* WHAT TO WORK ON *
In the data that follows, every line containing the word "Local" should be returned.

Collected data entries
******************************

Lemma served_capped t t' id p md b e : served t t' id p md b → (∀ n, at_used (common t') n ≤ M) → e.2 ≠ p → capped t e → capped t' e.
Proof using.
  intros [S1 S2 S3 Sv S4 S5 S6 S7] Hm Hne He md' Hmd. rewrite S5 in Hmd by done. specialize (He md' Hmd).
  specialize (Hm (nodeID md')). rewrite S2 in Hm |- *. case_decide; lia.
Qed.

Lemma served_ahead t t' id p md b e e' : served t t' id p md b → (∀ n, at_used (common t') n ≤ M) → e.2 ≠ p → e'.2 ≠ p → ahead t e e' → ahead t' e e'.
Proof using.
  intros [S1 S2 S3 Sv S4 S5 S6 S7] Hm Hne Hne' He m m' E E'. rewrite S5 in E, E' by done. destruct (He m m' E E') as [Hat|?]; [left|by right].
  specialize (Hm (nodeID m)). rewrite S2 in Hm |- *. case_decide; lia.
Qed.

(** In the loop of a release by [n], which gave back [r] bytes: no entry that is left has bytes, or
    the older entries are at their limits, except that of [n], which may take back the [r] bytes. *)
Definition owed t n (r : Z) (e e' : Z * nat) : Prop :=
  ahead t e e' ∨ (∀ md, heap t !! e.2 = Some md → nodeID md = n) ∧ at_used (common t) n + r = M ∧ 0 < r ≤ remainingAtLargeBytes (common t).
Definition waiting_ok t n r (E : list (Z * nat)) : Prop :=
  (∀ e md, e ∈ E → heap t !! e.2 = Some md → got md = 0) ∨ StronglySorted (owed t n r) E.

Lemma StronglySorted_weaken {X} (R R' : X → X → Prop) l : (∀ x y, x ∈ l → y ∈ l → R x y → R' x y) → StronglySorted R l → StronglySorted R' l.
Proof using.
  intros HR. induction 1 as [|x l Hs IH Hx]; constructor.
  - apply IH. intros y z Hy Hz. apply HR; by right.
  - rewrite Forall_forall in Hx |- *. intros y Hy. apply HR; [by left|by right|by apply Hx].
Qed.

Lemma waiting_ok_step t t' n r id p md b E : served t t' id p md b → heap t !! p = Some md → (∀ n, at_used (common t') n ≤ M) →
  (∀ e, e ∈ E → e.2 ≠ p ∧ ∀ m, heap t !! e.2 = Some m → nodeID m ≠ nodeID md) →
  (∀ e, e ∈ E → ∃ m, heap t !! e.2 = Some m) →
  waiting_ok t n r ((id, p) :: E) → waiting_ok t' n r E.
Proof using.
  intros S Hp Hm HE Hex Hok. pose proof S as [S1 S2 S3 Sv S4 S5 S6 S7].
  assert (Hzero : (∀ e m, e ∈ E → heap t !! e.2 = Some m → got m = 0) → waiting_ok t' n r E).
  { intros Hz. left. intros e m He. rewrite S5 by (by apply HE). by apply Hz. }
  destruct Hok as [Hz|Hs]; [apply Hzero; intros e m He; apply (Hz e m); by right|].
  apply StronglySorted_inv in Hs as [Hs He0]. rewrite Forall_forall in He0. destruct (decide (b = 0)) as [->|Hb].
  - right. eapply StronglySorted_weaken; [|exact Hs]. intros x y Hx Hy [Ha|(Hn & Hat & Hr)].
    + left. apply (served_ahead t t' id p md 0 x y S Hm); [by apply HE|by apply HE|done].
    + right. split; [|split; [rewrite S2; destruct (decide (n = nodeID md)); lia|lia]]. intros m. rewrite S5 by (by apply HE). apply Hn.
  - destruct (decide (nodeID md = n)) as [Hn|Hn].
    + right. eapply StronglySorted_weaken; [|exact Hs]. intros x y Hx Hy [Ha|(Hnx & _)]; left.
      * apply (served_ahead t t' id p md b x y S Hm); [by apply HE|by apply HE|done].
      * destruct (Hex x Hx) as [m E']. exfalso. apply (proj2 (HE x Hx) m E'). rewrite Hn. by apply Hnx.
    + apply Hzero. intros e m He E'. destruct (He0 e He) as [Ha|(Hne & _)]; [|exfalso; apply Hn; by apply Hne].
      destruct (Ha md m Hp E') as [?|?]; [lia|done].
Qed.

Lemma queue_nodes adj t st e e' md md' : qinv adj t st → e ∈ waitingToAcquire t → e' ∈ waitingToAcquire t → e.1 ≠ e'.1 →
  heap t !! e.2 = Some md → heap t !! e'.2 = Some md' → e'.2 ≠ e.2 ∧ nodeID md' ≠ nodeID md.
Proof using.
  intros Hq He He' Hne E E'. destruct e as [id p], e' as [id' p']. cbn [fst snd] in *.
  destruct (q_queue _ _ _ Hq id p He) as [S1 (m1 & E1 & _ & W1)]. destruct (q_queue _ _ _ Hq id' p' He') as [S2 (m2 & E2 & _ & W2)].
  split; [intros ->; congruence|]. intros En. assert (m1 = md) as -> by congruence. assert (m2 = md') as -> by congruence. rewrite En in W2. congruence.
Qed.

Lemma give_loop_fair adj st n r : ∀ E D t t', qinv adj t st → needy t → waitingToAcquire t = D ++ E →
  StronglySorted (ahead t) D → (∀ d e, d ∈ D → e ∈ E → ahead t d e) → (0 < remainingAtLargeBytes (common t) → ∀ d, d ∈ D → capped t d) →
  waiting_ok t n r E → give_loop E t = Some t' → fair t'.
Proof using A_u64 V_u64 M_u64 size_u64.
  induction E as [|[id p] E IH]; intros D t t' Hq Hn Ew Hs1 Hs2 Hcap Hok; cbn [give_loop].
  { intros [= <-]. unfold fair. rewrite Ew, app_nil_r. done. }
  destruct (Z.ltb_spec 0 (remainingAtLargeBytes (common t))) as [Hr|Hr].
  2:{ intros [= <-]. unfold fair. rewrite Ew. apply StronglySorted_app_2; [done|done|]. destruct Hok as [Hz|Hs].
      - clear -Hz. induction ((id, p) :: E) as [|x l IHl]; constructor; [apply IHl; intros e md He; apply Hz; by right|].
        apply Forall_forall. intros y Hy m m' _ E'. right. apply (Hz y m'); [by right|done].
      - eapply StronglySorted_weaken; [|exact Hs]. intros x y _ _ [?|(_ & _ & ?)]; [done|lia]. }
  assert (Hin : (id, p) ∈ waitingToAcquire t) by (rewrite Ew; apply elem_of_app; right; by left).
  destruct (q_queue adj t st Hq id p Hin) as [_ (md & Hp & _)]. rewrite Hp. cbn [mbind option_bind].
  destruct (serve_one_spec adj t st id p md Hq Hin Hp) as (t1 & b & -> & Hq1 & S). cbn [mbind option_bind].
  pose proof S as [S1 S2 S3 Sv S4 S5 S6 S7]. pose proof (q_wf _ _ _ Hq) as Hwf. pose proof Hwf as Hnd. unfold om_wf in Hnd. rewrite Ew, fmap_app, fmap_cons in Hnd. cbn [fst] in Hnd.
  assert (Hm : ∀ n, at_used (common t1) n ≤ M) by (intros n'; apply (ba_at_node _ _ (q_bal _ _ _ Hq1) n')).
  assert (Hother : ∀ e, e ∈ D ∨ e ∈ E → e.2 ≠ p ∧ (∃ m, heap t !! e.2 = Some m) ∧ ∀ m, heap t !! e.2 = Some m → nodeID m ≠ nodeID md).
  { intros e He. assert (Hew : e ∈ waitingToAcquire t) by (rewrite Ew; apply elem_of_app; destruct He; [by left|right; by right]).
    assert (Hid : id ≠ e.1).
    { apply NoDup_app in Hnd as (_ & Hdis & [Hni _]%NoDup_cons). intros ->. destruct He as [He|He]; [apply (Hdis e.1); [by apply list_elem_of_fmap_2|by left]|apply Hni; by apply list_elem_of_fmap_2]. }
    destruct e as [id' p']. destruct (q_queue _ _ _ Hq id' p' Hew) as [_ (m & E' & _)]. cbn [fst snd] in *.
    assert (Hqn : ∀ m, heap t !! p' = Some m → p' ≠ p ∧ nodeID m ≠ nodeID md) by (intros m' Em'; apply (queue_nodes adj t st (id, p) (id', p') md m' Hq Hin Hew Hid Hp Em')).
    split; [by apply (Hqn m)|]. split; [by exists m|]. intros m' Em'. by apply Hqn. }
  assert (Hcap1 : ∀ d, d ∈ D → capped t1 d) by (intros d Hd; apply (served_capped t t1 id p md b d S Hm); [apply Hother; by left|by apply Hcap]).
  assert (Hok1 : waiting_ok t1 n r E).
  { apply (waiting_ok_step t t1 n r id p md b E S Hp Hm); [| |done]; intros e He; destruct (Hother e (or_intror He)) as (H1 & H2 & H3); done. }
  assert (HD : StronglySorted (ahead t1) D) by (eapply StronglySorted_weaken; [|exact Hs1]; intros x y Hx Hy _; by apply capped_ahead, Hcap1).
  assert (Hn1 : needy t1) by (by apply (served_needy adj t t1 st id p md b)).
  destruct (decide (bytesNeeded md - b = 0)) as [Hz|Hz].
  - apply (IH D t1 t' Hq1 Hn1); [|done|by intros d e Hd _; apply capped_ahead, Hcap1|by intros _|done].
    rewrite S6, Ew. apply om_delete_split. by rewrite <- Ew.
  - apply (IH (D ++ [(id, p)]) t1 t' Hq1 Hn1); [by rewrite S6, Ew, <- (assoc_L (++))| | | |done].
    + apply StronglySorted_app_2; [by intros x y Hx _; apply capped_ahead, Hcap1|done|repeat constructor].
    + intros d e [Hd| ->%list_elem_of_singleton]%elem_of_app He; [by apply capped_ahead, Hcap1|].
      destruct S4 as (m & Em & _ & _ & Enm). intros m1 m2 E1 E2. cbn [snd] in E1. assert (m1 = m) as -> by congruence. rewrite Enm.
      destruct (Hother e (or_intror He)) as (Hep & _). rewrite S5 in E2 by done.
      destruct S7 as [?|[?|Hr0]]; [done|by left|]. destruct Hok as [Hzero|[_ Hs]%StronglySorted_inv]; [right; by apply (Hzero e m2); [right|]|].
      rewrite Forall_forall in Hs. destruct (Hs e He) as [Ha|(Hnn & Hat & Hrr)].
      * destruct (Ha md m2 Hp E2) as [Hc|?]; [lia|by right].
      * left. rewrite S2, decide_True, (Hnn md Hp) by done. rewrite (Hnn md Hp) in S1. lia.
    + intros Hr1 d [Hd| ->%list_elem_of_singleton]%elem_of_app; [by apply Hcap1|]. destruct S4 as (m & Em & _ & _ & Enm). intros m1 E1. cbn [snd] in E1.
      assert (m1 = m) as -> by congruence. rewrite Enm. destruct S7 as [?|[?|?]]; [done|done|lia].
Qed.
(** * phosphor-bmc-code-mgmt: activation state machine, redundancy
      priorities and image registry

    A shallow embedding of [msl_verify.cpp], [item_updater.cpp] and
    [activation.cpp].  Integers of the program are [Z] with the wrap-around
    of their C++ type written out, [std::map<std::string, _>] is an
    association list in ascending key order, and every call that leaves the
    process (flash helper, serialisation, systemd, error reports) is
    recorded in an effect log carried by the [ItemUpdater] state. *)

From Stdlib Require Import ZArith List String Ascii Bool Lia Arith.
From Stdlib Require Import Sorting.Sorted Permutation.
Import ListNotations.

Local Open Scope string_scope.
Local Open Scope Z_scope.
Local Open Scope list_scope.

(** ** Small option monad: [None] stands for a C++ exception or for the
    dereference of a past-the-end iterator. *)

Definition obind {A B} (m : option A) (k : A -> option B) : option B :=
  match m with
  | Some a => k a
  | None => None
  end.

Notation "x <- m ;; k" := (obind m (fun x => k))
  (at level 61, m at next level, right associativity).

(** ** msl_verify.cpp *)

Module minimum_ship_level.

Record Version := mkVersion { major : Z; minor : Z; rev : Z }.

Definition compare (versionToCompare mslVersion : Version) : Z :=
  if major mslVersion <? major versionToCompare then 1
  else if major versionToCompare <? major mslVersion then -1
  else if minor mslVersion <? minor versionToCompare then 1
  else if minor versionToCompare <? minor mslVersion then -1
  else if rev mslVersion <? rev versionToCompare then 1
  else if rev versionToCompare <? rev mslVersion then -1
  else 0.

(** [std::stoi]: leading white space is skipped, an optional sign is read,
    then the longest run of decimal digits.  No digit at all raises
    [std::invalid_argument], a value outside [int] raises
    [std::out_of_range]; both are [None] here. *)

Definition isspace (c : ascii) : bool :=
  let n := nat_of_ascii c in
  (Nat.eqb n 32 || (Nat.leb 9 n && Nat.leb n 13))%bool.

Definition digit_of (c : ascii) : option Z :=
  let n := nat_of_ascii c in
  if (Nat.leb 48 n && Nat.leb n 57)%bool then Some (Z.of_nat n - 48) else None.

Fixpoint skip_space (s : string) : string :=
  match s with
  | String c s' => if isspace c then skip_space s' else s
  | EmptyString => s
  end.

(** [digits acc seen s]: value of the leading digit run of [s] on top of
    [acc]; [seen] tells whether a digit was already consumed. *)
Fixpoint digits (acc : Z) (seen : bool) (s : string) : option Z :=
  match s with
  | String c s' =>
      match digit_of c with
      | Some d => digits (10 * acc + d) true s'
      | None => if seen then Some acc else None
      end
  | EmptyString => if seen then Some acc else None
  end.

Definition INT_MIN : Z := - 2 ^ 31.
Definition INT_MAX : Z := 2 ^ 31 - 1.

Definition stoi (s : string) : option Z :=
  let s1 := skip_space s in
  let '(neg, s2) :=
    match s1 with
    | String "-" r => (true, r)
    | String "+" r => (false, r)
    | _ => (false, s1)
    end in
  v <- digits 0 false s2 ;;
  let r := if neg then - v else v in
  if ((INT_MIN <=? r) && (r <=? INT_MAX))%bool then Some r else None.

Section Policy.

(** Build configuration ([config.h]): the minimum ship level and the
    pattern that splits a version string. *)
Variable BMC_MSL : string.
Variable REGEX_BMC_MSL : string.

(** [std::regex_search(input, match, rx)] for a pattern compiled with
    [std::regex::extended]: [None] when there is no match, otherwise the
    text of the sub-matches by index. *)
Variable regex_search : string -> string -> option (nat -> string).

(** The three fields of [Version] are declared in [msl_verify.hpp];
    [narrow] is the implicit conversion from [int] to their type that
    the assignments in [parse] perform. *)
Variable narrow : Z -> Z.

Definition parse (inpVersion : string) : option Version :=
  let outVersion := mkVersion 0 0 0 in
  match regex_search REGEX_BMC_MSL inpVersion with
  | None => Some outVersion
  | Some m =>
      a <- stoi (m 2%nat) ;;
      b <- stoi (m 3%nat) ;;
      c <- stoi (m 4%nat) ;;
      Some (mkVersion (narrow a) (narrow b) (narrow c))
  end.

Definition verify (versionManifest : string) : option bool :=
  let msl := BMC_MSL in
  let mslRegex := REGEX_BMC_MSL in
  if ((msl =? "") || (mslRegex =? ""))%bool%string then Some true
  else
    mslVersion <- parse msl ;;
    actualVersion <- parse versionManifest ;;
    let rc := compare actualVersion mslVersion in
    if rc <? 0 then Some false else Some true.

End Policy.

(** Lexicographic order on (major, minor, rev), as the specification
    words the comparison. *)
Definition tuple_lt (a b : Version) : Prop :=
  major a < major b \/
  (major a = major b /\
   (minor a < minor b \/ (minor a = minor b /\ rev a < rev b))).

(** The matcher used to run the policy on concrete strings.  It stands
    for [std::regex_search] with the one pattern [dotted_pattern]: a
    string matches when it is three runs of digits separated by dots and
    nothing else, sub-match 1 is the whole string, sub-matches 2, 3 and 4
    are the runs, and a sub-match beyond them is empty.  The pattern
    argument is not interpreted. *)
Definition dotted_pattern : string := "^(([0-9]+)\.([0-9]+)\.([0-9]+))$".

******************************

* SOLVED EXERCISE *
Local Open Scope string_scope.
Local Open Scope Z_scope.
Local Open Scope list_scope.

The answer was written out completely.